EXTRACTED ENTRIES

(* ===== verification/Ddl.v ===== *)
(** * The parser of CREATE, ALTER and DROP (src/src/sql/ddl.rs)

    Over the tokens of [Lexer], giving the statements that [Statements] executes; the cursor
    is the list of tokens left.  [fmt_float] displays a float. *)

From Stdlib Require Import ZArith Lia Ascii String.
From stdpp Require Import prelude list numbers gmap.
From S2P Require Import Prelude Lexer Parser ExprEval Dml Statements.
Local Open Scope Z_scope.

Module DdlM.
Import LexerM ParserM ExprEvalM DmlM StatementsM.

(** What was expected, and the token found there if there was one. *)
Inductive DdlError := LexFailed (e : LexError) | Expected (what : text) (got : option Token) | UnknownType (n : text).
Abbreviation readsD A := (result DdlError (A * list Token)).

Definition expected {A} (what : text) (ts : list Token) : result DdlError A := Err (Expected what (head ts)).

Definition keyword (k : text) (ts : list Token) : result DdlError (list Token) :=
  match ts with
  | Keyword k' :: rest => if text_eqb k' k then Ok rest else expected k ts
  | _ => expected k ts
  end.
Definition is_keyword (k : text) (ts : list Token) : bool :=
  match ts with Keyword k' :: _ => text_eqb k' k | _ => false end.
Definition ident (what : text) (ts : list Token) : readsD text :=
  match ts with Ident s :: rest => Ok (s, rest) | _ => expected what ts end.
Definition any_name (what : text) (ts : list Token) : readsD text :=
  match ts with Ident s :: rest | Keyword s :: rest => Ok (s, rest) | _ => expected what ts end.
Definition punct (t : Token) (ts : list Token) : result DdlError (list Token) :=
  match ts with t' :: rest => if bool_decide (t' = t) then Ok rest else expected (K "punctuation") ts | [] => expected (K "punctuation") ts end.

(** [IF EXISTS], [IF NOT EXISTS]. *)
Definition if_exists (ts : list Token) : readsD bool :=
  if is_keyword (K "IF") ts then ts ← keyword (K "EXISTS") (drop 1 ts); Ok (true, ts) else Ok (false, ts).
Definition if_not_exists (ts : list Token) : readsD bool :=
  if is_keyword (K "IF") ts then ts ← keyword (K "NOT") (drop 1 ts); ts ← keyword (K "EXISTS") ts; Ok (true, ts) else Ok (false, ts).

(** The schema and the name. *)
Definition qualified_name (ts : list Token) : readsD (text * text) :=
  '(first, rest) ← any_name (K "table name") ts;
  match rest with
  | Op op :: rest' =>
    if text_eqb op (K ".") then '(n, rest) ← any_name (K "name after .") rest'; Ok ((first, n), rest)
    else Ok ((K "dbo", first), rest)
  | _ => Ok ((K "dbo", first), rest)
  end.

Section ddl.
Context (uni_alnum : Z → bool) (uni_upper : Z → list Z) (fmt_float : text → text).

PROBLEM STATEMENT
Your task is to restate, word for word, the line with "match ts with Ident s :: rest |" and all lines after it, ending with the last line of the data.

TASK RESULT
  match ts with Ident s :: rest | Keyword s :: rest => Ok (s, rest) | _ => expected what ts end.
Definition punct (t : Token) (ts : list Token) : result DdlError (list Token) :=
  match ts with t' :: rest => if bool_decide (t' = t) then Ok rest else expected (K "punctuation") ts | [] => expected (K "punctuation") ts end.

(** [IF EXISTS], [IF NOT EXISTS]. *)
Definition if_exists (ts : list Token) : readsD bool :=
  if is_keyword (K "IF") ts then ts ← keyword (K "EXISTS") (drop 1 ts); Ok (true, ts) else Ok (false, ts).
Definition if_not_exists (ts : list Token) : readsD bool :=
  if is_keyword (K "IF") ts then ts ← keyword (K "NOT") (drop 1 ts); ts ← keyword (K "EXISTS") ts; Ok (true, ts) else Ok (false, ts).

(** The schema and the name. *)
Definition qualified_name (ts : list Token) : readsD (text * text) :=
  '(first, rest) ← any_name (K "table name") ts;
  match rest with
  | Op op :: rest' =>
    if text_eqb op (K ".") then '(n, rest) ← any_name (K "name after .") rest'; Ok ((first, n), rest)
    else Ok ((K "dbo", first), rest)
  | _ => Ok ((K "dbo", first), rest)
  end.

Section ddl.
Context (uni_alnum : Z → bool) (uni_upper : Z → list Z) (fmt_float : text → text).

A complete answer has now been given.